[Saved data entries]

======

(** * Wey: the per-account state container (lib/model/account.js)

    A shallow embedding of the [Account] class and, from
    lib/view/chat-box.js, of the part of [ChatBox.onKeyUp] that consumes
    [findUsersByName], of the message and focus handlers of [ChatBox] and
    of the [normalizeId] helper, followed by the properties of the user
    directory, the read-state and mention aggregation, the signal
    dispatch and the chat box.

    Modelling conventions.
    - A JS object used as a dictionary ([users], [userNamesMap]) is a
      [gmap]; a JS array is a [list].
    - JS strings are [string]s over the ASCII alphabet, on which
      [toLowerCase] and [trim] are the ASCII case mapping and white space;
      the statements name a bucket by the key expression of the method
      they are about ([name[0].toLowerCase()] in [saveUser],
      [name.toLowerCase()[0]] in [findUsersByName]).
    - Counters ([mentions]) are integers [Z]; user ids are integers.
    - A method that mutates [this] takes the account and returns the new
      one; a [dispatch] on a signal (and a call into the account manager,
      lib/controller/account-manager.js) is recorded as an [Event] in the
      list the method returns; what the subscribers do is outside the
      class.
    - A statement that raises (reading a property of [undefined]) makes
      the method return [Throw]; a rejected promise is [Rejected]. *)

From stdpp Require Import gmap strings list fin_maps.
From Stdlib Require Import ZArith Ascii.

Local Open Scope Z_scope.

(** ** JavaScript primitives used by the class *)

Module Js.

Inductive Error : Type :=
| TypeError
| ErrorMsg (message : string).

(** Completion of a synchronous call. *)
Inductive Completion (A : Type) : Type :=
| Normal (a : A)
| Throw (e : Error).
Arguments Normal {A} a.
Arguments Throw {A} e.

(** Settlement of the promise an [async] method returns. *)
Inductive Promise (A : Type) : Type :=
| Fulfilled (a : A)
| Rejected (e : Error).
Arguments Fulfilled {A} a.
Arguments Rejected {A} e.
(** C6, as the code has it.  Same-actor sufficiency holds for a look-back
    of at most two bundles: a qualifying loan and a qualifying swap in
    bundles among the last [k <= 2] of the window, the loan's borrower
    being the swap's trader, make [should_respond] true; nothing is asked
    of their [tx_hash], so this holds also when the two differ.  With
    [k = 2] these are the two bundles the code inspects under every
    configuration; with [k = max_blocks_between + 1] this is the look-back
    window whenever [max_blocks_between <= 1]. *)
Theorem same_actor_sufficient
        (self : FlashSandwichTrap.t) (w : list CollectedData.t) (k : nat)
        (b1 b2 : CollectedData.t) (loan : FlashLoan.t) (swap : Swap.t) :
  (k <= 2)%nat ->
  In b1 (Design.recent k w) ->
  In loan (CollectedData.flash_loans b1) ->
  In b2 (Design.recent k w) ->
  In swap (CollectedData.swaps b2) ->
  ge (FlashLoan.amount loan) (FlashSandwichTrap.min_flash_loan_size self) = true ->
  ge (Swap.price_impact swap) (FlashSandwichTrap.min_price_impact self) = true ->
  FlashLoan.borrower loan = Swap.trader swap ->
  FlashSandwichTrap.should_respond self w = true.
Proof.
  intros Hk Hb1 Hl Hb2 Hs Hbl Hbs Hactor.
  apply (design_recent_within_two k w b1 Hk) in Hb1.
  apply (design_recent_within_two k w b2 Hk) in Hb2.
  apply TrapFacts.should_respond_true_iff. exists loan, swap.
  split; [apply in_all_loans; eauto|].
  split; [apply in_all_swaps; eauto|].
  repeat split; auto.
  unfold Events.related. rewrite Hactor, String.eqb_refl.
  apply orb_true_r.
Qed.

(** The look-back window of the default configuration, the loan and the
    swap in adjacent blocks and in two transactions. *)
Lemma same_actor_sufficient_witness :
  FlashLoan.tx_hash attacker_loan <> Swap.tx_hash attacker_swap /\
  FlashSandwichTrap.should_respond default_trap [data1; loan_block; swap_block]
  = true.
Proof.
  split; [discriminate|].
  apply (same_actor_sufficient default_trap [data1; loan_block; swap_block]
                               (Design.look_back default_trap)
                               loan_block swap_block attacker_loan attacker_swap).
  - vm_compute. lia.
  - vm_compute. auto.
  - simpl. auto.
  - vm_compute. auto.
  - simpl. auto.
  - vm_compute. reflexivity.
  - vm_compute. reflexivity.
  - reflexivity.
Defined.

(** C6, as stated, fails.  With [max_blocks_between = 2] the look-back
    window [max_blocks_between + 1] of a three-bundle window is the whole
    window; its oldest bundle holds a loan of 500000 by ["0xAttacker"] and
    its newest a swap of price impact 9 by ["0xAttacker"], in another
    transaction; both meet the default thresholds, and [should_respond] is
    false. *)
Lemma same_actor_outside_last_two :
  FlashSandwichTrap.max_blocks_between wide_trap = 2 /\
  In loan_block
     (Design.recent (Design.look_back wide_trap) [loan_block; data1; swap_block]) /\
  In swap_block
     (Design.recent (Design.look_back wide_trap) [loan_block; data1; swap_block]) /\
  In attacker_loan (CollectedData.flash_loans loan_block) /\
  In attacker_swap (CollectedData.swaps swap_block) /\
  ge (FlashLoan.amount attacker_loan)
     (FlashSandwichTrap.min_flash_loan_size wide_trap) = true /\
  ge (Swap.price_impact attacker_swap)
     (FlashSandwichTrap.min_price_impact wide_trap) = true /\
  FlashLoan.borrower attacker_loan = Swap.trader attacker_swap /\
  FlashLoan.tx_hash attacker_loan <> Swap.tx_hash attacker_swap /\
  FlashSandwichTrap.should_respond wide_trap [loan_block; data1; swap_block]
  = false.
Proof.
  split; [reflexivity|]. split; [vm_compute; auto|]. split; [vm_compute; auto|].
  split; [simpl; auto|]. split; [simpl; auto|].
  split; [vm_compute; reflexivity|]. split; [vm_compute; reflexivity|].
  split; [reflexivity|]. split; [discriminate|]. vm_compute. reflexivity.
Qed.

(** C7.  Scenario B.  Under the default configuration, let the look-back
    range of a window hold one loan of amount 500000 and one swap of price
    impact 8.5, both of transaction ["0xTx3"], every other loan and swap
    of the range being below its threshold.  Then [should_respond] is true
    and the alert lists exactly that one loan and that one swap, both with
    [tx] equal to ["0xTx3"]. *)
Theorem scenario_B
        (w : list CollectedData.t) (loan : FlashLoan.t) (swap : Swap.t)
        (loans_before loans_after : list FlashLoan.t)
        (swaps_before swaps_after : list Swap.t) :
  Events.all_loans (FlashSandwichTrap.recent_blocks w)
  = loans_before ++ loan :: loans_after ->
  Events.all_swaps (FlashSandwichTrap.recent_blocks w)
  = swaps_before ++ swap :: swaps_after ->
  (FlashLoan.amount loan == 500000 # 1)%Q ->
  FlashLoan.tx_hash loan = "0xTx3" ->
  (Swap.price_impact swap == 17 # 2)%Q ->
  Swap.tx_hash swap = "0xTx3" ->
  Forall (fun l => Events.big_loan default_trap l = false)
         (loans_before ++ loans_after) ->
  Forall (fun s => Events.big_swap default_trap s = false)
         (swaps_before ++ swaps_after) ->
  FlashSandwichTrap.should_respond default_trap w = true /\
  Alert.flash_loans (FlashSandwichTrap.get_alert_details default_trap w)
  = [ {| LoanEntry.borrower := FlashLoan.borrower loan;
         LoanEntry.amount := FlashLoan.amount loan;
         LoanEntry.tx := "0xTx3" |} ] /\
  Alert.high_impact_swaps (FlashSandwichTrap.get_alert_details default_trap w)
  = [ {| SwapEntry.trader := Swap.trader swap;
         SwapEntry.price_impact := Swap.price_impact swap;
         SwapEntry.tx := "0xTx3" |} ].
Proof.
  intros Hloans Hswaps Hamt Htxl Himp Htxs Hsmall Hlow.
  assert (Hbl : Events.big_loan default_trap loan = true).
  { unfold Events.big_loan. apply ge_true. rewrite Hamt. simpl.
    unfold Qle. simpl. lia. }
  assert (Hbs : Events.big_swap default_trap swap = true).
  { unfold Events.big_swap. apply ge_true. rewrite Himp. simpl.
    unfold Qle. simpl. lia. }
  split; [|split].
  - apply TrapFacts.should_respond_true_iff. exists loan, swap.
    rewrite Hloans, Hswaps.
    split; [apply in_elt|]. split; [apply in_elt|].
    repeat split; auto.
    unfold Events.related. rewrite Htxl, Htxs. reflexivity.
  - rewrite TrapFacts.get_alert_details_eq. simpl.
    rewrite <- TrapFacts.recent_blocks_slice, Hloans.
    rewrite (filter_only _ _ _ _ Hbl Hsmall). simpl.
    unfold FlashSandwichTrap.loan_entry. now rewrite Htxl.
  - rewrite TrapFacts.get_alert_details_eq. simpl.
    rewrite <- TrapFacts.recent_blocks_slice, Hswaps.
    rewrite (filter_only _ _ _ _ Hbs Hlow). simpl.
    unfold FlashSandwichTrap.swap_entry. now rewrite Htxs.
Qed.

(** The run of [main]: block 1000 below both thresholds, block 1001 with
    the loan and the swap of ["0xTx3"]. *)
Lemma scenario_B_witness :
  FlashSandwichTrap.should_respond default_trap historical = true /\
  Alert.flash_loans (FlashSandwichTrap.get_alert_details default_trap historical)
  = [ LoanEntry.mk "0xAttacker" (500000 # 1) "0xTx3" ] /\
  Alert.high_impact_swaps
    (FlashSandwichTrap.get_alert_details default_trap historical)
  = [ SwapEntry.mk "0xAttacker" (17 # 2) "0xTx3" ].
Proof.
  apply (scenario_B historical
           (FlashLoan.mk "0xAttacker" "USDC" (500000 # 1) "0xTx3")
           (Swap.mk "0xAttacker" "USDC" "ETH" (500000 # 1) (250 # 1) (17 # 2) "0xTx3")
           [FlashLoan.mk "0xUser1" "USDC" (50000 # 1) "0xTx1"] []
           [Swap.mk "0xUser2" "ETH" "USDC" (10 # 1) (20000 # 1) (1 # 2) "0xTx2"] []).
  - reflexivity.
  - reflexivity.
  - reflexivity.
  - reflexivity.
  - reflexivity.
  - reflexivity.
  - repeat constructor.
  - repeat constructor.
Defined.

Section SimpleVersusFull.
Import Events.

Lemma slice_last_map {A B : Type} (f : A -> B) (k : nat) (l : list A) :
  slice_last k (List.map f l) = List.map f (slice_last k l).
Proof. unfold slice_last. now rewrite length_map, skipn_map. Qed.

======

## [Exercise description]
Copy down every line of the entries containing the word "Hsmall".

## [Solved exercise]
  intros Hloans Hswaps Hamt Htxl Himp Htxs Hsmall Hlow.
    rewrite (filter_only _ _ _ _ Hbl Hsmall). simpl.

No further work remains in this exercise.